Caminaba trece cuadras hasta el colegio con la mochila colgando y sin abrir del viernes pasado. Llegaba al colegio y depositaba todo mi entusiasmo en las noticias del asalto del sábado, y los rumores de fin de semana. Entre cuadernos y libros en alemán me sentaba en la mesa hexagonal que habían dispuesto como pedagógica pero que separaba en pequeñas isla de cuatro personas relegando todo tipo de comunicación entre ellas. Por supuesto que la amistad pudo más que la viveza y sentarme con estudiantes de mismo nivel no fue la mejor elección. Y la zona decadente toleraba más los chistes y las bromas que el estudio y la concentración. Los días de prueba nos mirábamos entre nosotros muertos de risa y con la hoja en blanco revelando un fantástico “uno” que Mono festejaba por homenajear algo propio. Y las voces de Sebi preguntando si alguien sabía las pregunta cuatro, o la tres, o alguna, no se alguna… Y la respuesta irónica de Paja que le decía que si no había estudiado se abstenga a las consecuencias. Y la carcajada recurrente de los cuatro imanaban de la isla pedagógica derramando la paciencia de los profesores.

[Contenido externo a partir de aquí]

(** The role step: the listing, the removals, and then either the addition
    or nothing, when the last removal failed. *)
Lemma rolesOk_block (order : SetOrder) d0 roles rems tail :
  let lst := Called (listUserOnlyRoles (rdId d0)) (Success roles) in
  let delta := getSet (rdState d0) "admin_roles" ∖ getSet (rdNew d0) "admin_roles" in
  Forall (justified (rdId d0) (setList order delta) roles) rems →
  ((∃ ev, tail = [ev] ∧ isRoleAddition ev = true)
   ∨ (tail = [] ∧ ∃ rems' e, rems = rems' ++ [e] ∧ failureCode e ≠ Some 404)) →
  rolesOk d0 (lst :: rems ++ tail).
Proof.
  intros lst delta Hrems Htail.
  assert (Htl : Forall (λ e, isRoleRemoval e = false) tail).
  { destruct Htail as [(ev & -> & Hev) | (-> & _)]; [| constructor].
    constructor; [| constructor]. destruct ev as [[] r |]; cbn in *; congruence. }
  split; [| split].
  - exists (lst :: rems), tail. split; [reflexivity |]. split; [| exact Htl].
    constructor; [reflexivity |].
    eapply Forall_impl; [exact Hrems |]. intros e [He _]. exact He.
  - intros l1 e l2 id role E He.
    pose proof (removedRole_isRoleRemoval _ _ He) as Hrem.
    assert (Hin : e ∈ lst :: rems ++ tail).
    { rewrite E. apply elem_of_app. right. apply elem_of_cons. auto. }
    apply elem_of_cons in Hin as [-> | Hin]; [discriminate He |].
    apply elem_of_app in Hin as [Hin | Hin].
    2: { rewrite Forall_forall in Htl. specialize (Htl _ Hin). congruence. }
    rewrite Forall_forall in Hrems.
    destruct (Hrems _ Hin) as (_ & r & Hr & Hrr & Ht).
    rewrite Hrr in He. injection He as <- <-.
    split; [reflexivity |]. exists lst, roles, r.
    split; [| split; [reflexivity | split; [exact Hr | split; [reflexivity |]]]].
    + destruct l1 as [| x l1]; cbn in E; injection E as E1 E2.
      * subst e. discriminate Hrem.
      * subst x. apply elem_of_cons. auto.
    + rewrite (setList_members order) in Ht. apply elem_of_elements in Ht. exact Ht.
  - intros l1 e l2 E He H404.
    destruct (split_after isRoleRemoval [lst] (rems ++ tail) l1 l2 e)
      as (l1' & -> & E1);
      [constructor; [reflexivity | constructor] | exact He | symmetry; exact E |].
    destruct (split_before isRoleRemoval tail rems l1' l2 e) as (l2' & -> & ->);
      [exact Htl | exact He | symmetry; exact E1 |].
    destruct l2' as [| next l2'].
    + destruct Htail as [(ev & -> & Hev) | (-> & rems' & e' & Hlast & Hne)].
      * exists ev, []. auto.
      * apply app_inj_tail in Hlast as [_ <-]. congruence.
    + exists next, (l2' ++ tail). split; [reflexivity | left].
      rewrite Forall_forall in Hrems.
      destruct (Hrems next) as (_ & r & _ & Hr & _).
      { apply elem_of_app. right. apply elem_of_cons. right. apply elem_of_cons. auto. }
      eapply removedRole_isRoleRemoval. exact Hr.
Qed.

(** The steps before the role step keep the identifier and the role sets of
    the resource and touch no role; the steps after it touch no role. *)
Lemma update_steps client populate order d0 :
  steps (sameRoles d0) (λ _, True) (rolesOk d0) (resourceUserUpdate client populate order).
Proof.
  unfold resourceUserUpdate. cbv zeta.
  do 6 (apply pre_bind; [solve [repeat all_step] | intros ?]).
  eapply (steps_bind _ _ _ (rolesOk d0) (Forall noRoleChange) (rolesOk d0)).
  3: auto. 3: auto. 3: { intros l1 l2 H1 H2. apply rolesOk_suffix; assumption. }
  2: { intros _. repeat all_step. }
  intros w Hw. split; [exact I |].
  destruct (HasChangeSet a "admin_roles"); cbn [when].
  2: { exists []. cbn. rewrite app_nil_r. split; [reflexivity | apply rolesOk_nil]. }
  destruct Hw as (Hid & Hold & Hnew).
  erewrite run_ok by reflexivity. cbv beta.
  unfold GetChangeSet. rewrite Hid, Hold, Hnew. cbv beta iota zeta.
  erewrite run_ok by reflexivity. cbv beta. cbn [wData wTrace].
  set (lc := listUserOnlyRoles (rdId d0)).
  destruct (client (wTrace w) lc) as [roles | code err].
  2: { erewrite run_err by reflexivity. cbn [fst wTrace].
       eexists. split; [reflexivity |]. apply rolesOk_all.
       constructor; [split; reflexivity | constructor]. }
  erewrite run_ok by reflexivity. cbv beta.
  match goal with
  | |- context [(removeRoles client ?id ?rs roles ≫= _) ?w1] =>
      destruct (removeRoles_spec client id rs roles w1) as (rems & E & F & L);
      destruct (removeRoles client id rs roles w1) as [w2 [[] | msg]] eqn:Hloop
  end; cbn [fst snd wTrace] in E, L.
  - erewrite run_ok by exact Hloop. cbv beta.
    erewrite run_ok by reflexivity. cbv beta.
    match goal with
    | |- context [orFail _ ?r ?w3] => destruct r as [[] | code err]
    end; cbn [orFail mret M_ret fail fst wTrace]; rewrite E, <- !app_assoc;
      (eexists; split; [reflexivity |]);
      (apply (rolesOk_block order d0 roles rems [_]);
       [exact F | left; eexists; split; reflexivity]).
  - erewrite run_err by exact Hloop. cbn [fst]. rewrite E, <- !app_assoc.
    exists (Called lc (Success roles) :: rems ++ []).
    split; [rewrite app_nil_r; reflexivity |].
    apply (rolesOk_block order d0 roles rems []); [exact F | right; auto].
Qed.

Diciembre era la primera estación, acumulando materias y exámenes, demonios de marzo y retos de los padres, veranos a sol y libros, promesas de enérgico estudio y la belleza de esconderse en los armarios de las aulas mientras Mono rendía geografía y el sabor de un pedo de Sebí que me arrancó de cuajo escapando del escondite secreto que tan bien Edgardo había acomodado para que quepamos todos. No éramos vagos, no queríamos dejar de vernos, y diciembre era la escusa perfecta para recorrer la adolescencia entre las aulas y las palabras inéditas del alemán, un alemán que en mi desaliñada vida entendí, y me preguntaba todos los años que carajo hacía yo ahí, entre tantas familias germanas, mientras desacomodaba la sintaxis, erraba los artículos y hablaba como Tarzán en plena secundaria. Y que de ser un grupo de vagos terminé siendo el único burro desamparado por los traidores que un año antes me abandonaron tras los muros de Berlín que todavía no había caído.

Vuelta a casa y las trece cuadras recorridas descansaban en un vaso de chocolatada y galletitas Lincoln frente al televisor. Una llamada al portero eléctrico me obligaba a salir de casa y patear una pelota en la vereda. La mirada de mi madre preguntando por la tarea y los libros apilados en el escritorio esperaban en vano mi retorno, a la hora de la cena, cuando las luces de las ventanas de enfrente se encendían y mi mirada relataba los cuentos en cada marco desde el piso doce, con las rodillas en la cama y los codos sobre la ventana, buscando una historia, y sin darme cuenta que abajo, yo, escribía la mía.